Umarım her şeyi yakıp yok etmişsindir.

14 Ocak 2010

Pas si simple

Karşınızdakine söylemek istediklerinizle söyledikleriniz arasında dağlar kadar fark varsa eğer, o kişiyle karşı karşıya oturmamalı, aklınıza gelen her şeyi olduğu gibi anlatmaktan çekinmeyeceğiniz biriyle olmalısınız.

İşin en kötü tarafı da ya karşınızdaki de aynen bu şekilde düşünüyorsa?

Kim kimi tüketiyor dersiniz...

İnsanların bir şeyleri başarmak zorunda oldukları hissiyle yaşamaları kadar kötü bir şey yok. Her şey bir yana olmak istedikleri kişinin aslında diğerlerinin görmesini istedikleri kişi olduğundan haberi yok kimsenin.

Birilerinin sizinle gurur duymasından daha önemli olan tek bir şey varsa o da kendinizle gurur duymanızdır.

Başkalarının onayına ihtiyaç duymadan yaşayabilmek olanaksızken, durup farklı olmak adına değil de kendi olmak adına bir şeylerden vazgeçebilen kaçınız var?


ÇukurNot: Yeni görünüm bir süre için böyle.

05 Ocak 2010

Rüya...

20dk. önce güzel güzel sızmışken şimdi deyim yerindeyse cin gibiyim. Ve uyumayı kat-i suretle düşünmüyorum.

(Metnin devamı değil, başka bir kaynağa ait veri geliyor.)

(* ===== verification/Freeze.v ===== *)
(** * Auth pins and freezing of a directory fragment (CDir.cc, CDir.h)

    Auth pins keep a fragment, or a tree of them, from being frozen (and exported or
    fragmented).  A freeze waits until the last pin is released, holding a pin of its own;
    whoever releases that last pin completes the freeze.  The fragment tells its inode when it
    or what is beneath it gets its first pin or loses its last one.

    The inode ([CInode], not in the repository) is seen through [fenv]; the calls on it are
    the trace of [fz_effect]s. *)

From stdpp Require Import base tactics numbers list gmap.
From Stdlib Require Import ZArith Lia.
From S2P Require Import Prelude Keys CacheObject Dentries.
Open Scope Z_scope.
Open Scope list_scope.

(** An ancestor fragment, as the walks of [is_frozen_tree] and [is_freezing_tree] see it. *)
Record anc := mk_anc { an_frozen_root : bool; an_freezing_root : bool; an_subtree_root : bool }.

Record fenv := mk_fenv {
  fe_in_frozen : bool;        (* inode->is_frozen() *)
  fe_in_frozen_dir : bool;    (* inode->is_frozen_dir() *)
  fe_anc : list anc           (* from the parent fragment to the base *)
}.

Inductive fz_effect (C : Type) :=
| PinHook (e : dn_effect)
| InodeNested (n : Z)               (* inode->adjust_nested_auth_pins(n) *)
| InodeAuthPin
| InodeAuthUnpin
| UnpinWhenThawed                   (* inode->add_waiter(WAIT_UNFREEZE, C_Dir_AuthUnpin) *)
| FinishContexts (ls : list C) (result : Z)
| QueueWaiters (ls : list C).
Arguments PinHook {C}.
Arguments InodeNested {C}.
Arguments InodeAuthPin {C}.
Arguments InodeAuthUnpin {C}.
Arguments UnpinWhenThawed {C}.
Arguments FinishContexts {C}.
Arguments QueueWaiters {C}.

Section Freeze.
Context {C : Type}.
Abbreviation fz_effect := (fz_effect C).

Record fdir := mk_fdir {
  fd_dir : dirfrag C;
  auth_pins : Z;
  nested_auth_pins : Z;
  dir_auth_pins : Z;
  fd_subtree_root : bool          (* is_subtree_root() *)
}.

Definition fd_obj (d : fdir) : cobj C := df_obj (fd_dir d).
Definition set_fd_dir (x : dirfrag C) (d : fdir) : fdir :=
  mk_fdir x (auth_pins d) (nested_auth_pins d) (dir_auth_pins d) (fd_subtree_root d).
Definition set_fd_obj (o : cobj C) (d : fdir) : fdir := set_fd_dir (set_obj o (fd_dir d)) d.
Definition set_auth_pins (n : Z) (d : fdir) : fdir :=
  mk_fdir (fd_dir d) n (nested_auth_pins d) (dir_auth_pins d) (fd_subtree_root d).
Definition set_nested (n m : Z) (d : fdir) : fdir :=
  mk_fdir (fd_dir d) (auth_pins d) n m (fd_subtree_root d).

Definition get_cum_auth_pins (d : fdir) : Z := s32 (auth_pins d + nested_auth_pins d).

Definition fd_test (d : fdir) (mask : Z) : bool := state_test (fd_obj d) mask.
Definition is_freezing_tree_root (d : fdir) : bool := fd_test d STATE_FREEZINGTREE.
Definition is_frozen_tree_root (d : fdir) : bool := fd_test d STATE_FROZENTREE.
Definition is_freezing_dir (d : fdir) : bool := fd_test d STATE_FREEZINGDIR.
Definition is_frozen_dir (d : fdir) : bool := fd_test d STATE_FROZENDIR.

Definition own (d : fdir) : anc :=
  mk_anc (is_frozen_tree_root d) (is_freezing_tree_root d) (fd_subtree_root d).

(** the loop of [is_freezing_tree] and [is_frozen_tree] *)
Fixpoint walk_up (flag : anc -> bool) (l : list anc) : bool :=
  match l with
  | [] => false
  | a :: l => if flag a then true else if an_subtree_root a then false else walk_up flag l
  end.

Definition is_freezing_tree (e : fenv) (d : fdir) : bool := walk_up an_freezing_root (own d :: fe_anc e).
Definition is_frozen_tree (e : fenv) (d : fdir) : bool := walk_up an_frozen_root (own d :: fe_anc e).
Definition is_freezing (e : fenv) (d : fdir) : bool := is_freezing_tree e d || is_freezing_dir d.
Definition is_frozen (e : fenv) (d : fdir) : bool := is_frozen_dir d || is_frozen_tree e d.
Definition can_auth_pin (e : fenv) (d : fdir) : bool :=
  is_auth (fd_obj d) && negb (is_frozen e d || is_freezing e d).

Definition is_freezeable (freezing : bool) (e : fenv) (d : fdir) : bool :=
  if (0 <? auth_pins d - bool_Z freezing) || (0 <? nested_auth_pins d) then false
  else if negb (fd_subtree_root d) && fe_in_frozen e then false
  else true.

Definition is_freezeable_dir (freezing : bool) (e : fenv) (d : fdir) : bool :=
  if (0 <? auth_pins d - bool_Z freezing) || (0 <? dir_auth_pins d) then false
  else if negb (fd_subtree_root d) && fe_in_frozen e && negb (fe_in_frozen_dir e) then false
  else true.

Definition fd_get (pin : Z) (d : fdir) : res (fdir * list fz_effect) :=
  '(x, es) ← dir_get pin (fd_dir d); Ok (set_fd_dir x d, map PinHook es).
Definition fd_put (pin : Z) (d : fdir) : res (fdir * list fz_effect) :=
  '(x, es) ← dir_put pin (fd_dir d); Ok (set_fd_dir x d, map PinHook es).

Definition finish_waiting (mask result : Z) (d : fdir) : res (fdir * list fz_effect) :=
  '(x, es, ls) ← dir_take_waiting mask [] (fd_dir d);
  Ok (set_fd_dir x d,
      map PinHook es ++ [if result <? 0 then FinishContexts ls result else QueueWaiters ls]).

Definition auth_pin (d : fdir) : res (fdir * list fz_effect) :=
  '(d, es) ← (if auth_pins d =? 0 then fd_get PIN_AUTHPIN d else Ok (d, []));
  let d := set_auth_pins (s32 (auth_pins d + 1)) d in
  Ok (d, es ++ (if negb (fd_subtree_root d) && (get_cum_auth_pins d =? 1) then [InodeNested 1] else [])).

(** The calls on the inode for the duration of a freeze. *)
Definition pins_inode (d : fdir) : bool := is_auth (fd_obj d) && negb (fd_subtree_root d).

Definition _freeze_tree (e : fenv) (d : fdir) : res (fdir * list fz_effect) :=
  check (is_freezeable true e d) ;;
  let d := set_fd_obj (state_set STATE_FROZENTREE (state_clear STATE_FREEZINGTREE (fd_obj d))) d in
  '(d, es) ← fd_get PIN_FROZEN d;
  Ok (d, es ++ (if pins_inode d then [InodeAuthPin] else [])).

Definition _freeze_dir (d : fdir) : res (fdir * list fz_effect) :=
  let d := set_fd_obj (state_set STATE_FROZENDIR (state_clear STATE_FREEZINGDIR (fd_obj d))) d in
  '(d, es) ← fd_get PIN_FROZEN d;
  Ok (d, es ++ (if pins_inode d then [InodeAuthPin] else [])).

(** [maybe_finish_freeze], given the [auth_unpin] it calls *)
Definition maybe_finish_freeze (unpin : fdir -> res (fdir * list fz_effect)) (e : fenv) (d : fdir)
  : res (fdir * list fz_effect) :=
  if negb (auth_pins d =? 1) || negb (dir_auth_pins d =? 0) then Ok (d, [])
  else
    '(d, es) ← (if fd_test d STATE_FREEZINGDIR then
                  '(d, es1) ← _freeze_dir d;
                  '(d, es2) ← unpin d;
                  '(d, es3) ← finish_waiting WAIT_FROZEN 0 d;
                  Ok (d, es1 ++ es2 ++ es3)
                else Ok (d, []));
    if negb (nested_auth_pins d =? 0) then Ok (d, es)
    else if fd_test d STATE_FREEZINGTREE then
      if negb (fd_subtree_root d) && fe_in_frozen e then
        '(d, es1) ← auth_pin d;
        Ok (d, es ++ es1 ++ [UnpinWhenThawed])
      else
        '(d, es1) ← _freeze_tree e d;
        '(d, es2) ← unpin d;
        '(d, es3) ← finish_waiting WAIT_FROZEN 0 d;
        Ok (d, es ++ es1 ++ es2 ++ es3)
    else Ok (d, es).

(** [auth_unpin] with its recursion through [maybe_finish_freeze] cut at [depth]; two levels
    are always enough ([auth_unpin_depth]). *)
Fixpoint auth_unpin_n (depth : nat) (e : fenv) (d : fdir) : res (fdir * list fz_effect) :=
  match depth with
  | O => Abort
  | S depth =>
      let d := set_auth_pins (s32 (auth_pins d - 1)) d in
      '(d, es) ← (if auth_pins d =? 0 then fd_put PIN_AUTHPIN d else Ok (d, []));
      check (0 <=? auth_pins d) ;;
      let newcum := get_cum_auth_pins d in
      '(d, es1) ← maybe_finish_freeze (auth_unpin_n depth e) e d;
      Ok (d, es ++ es1 ++ (if negb (fd_subtree_root d) && (newcum =? 0) then [InodeNested (-1)] else []))
  end.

Bir insan rüyasında ünlü birini görürse (ki bu ünlü insan Jared Leto, Emile Hirsch, Louise Garrel, Leonardo Sbaraglia, Romain Duris ve Takeshi Kaneshiro karışımı birşey ise...) ve rüyasındaki bu ünlü insanla 15 yaşındaki veletlerin hayallerindeki bir sahnenin içinde başroldeyse eğer, ertesi sabah kalktığında gülüp eğlenebileceği hatta arkadaşlarıyla muhabbet ederken "dün gece bi rüya gördüm hacı yok böyle bişi ahuhauhua" şeklinde anlatacağı çok hoş bir yaşanmışlığa sahip olur.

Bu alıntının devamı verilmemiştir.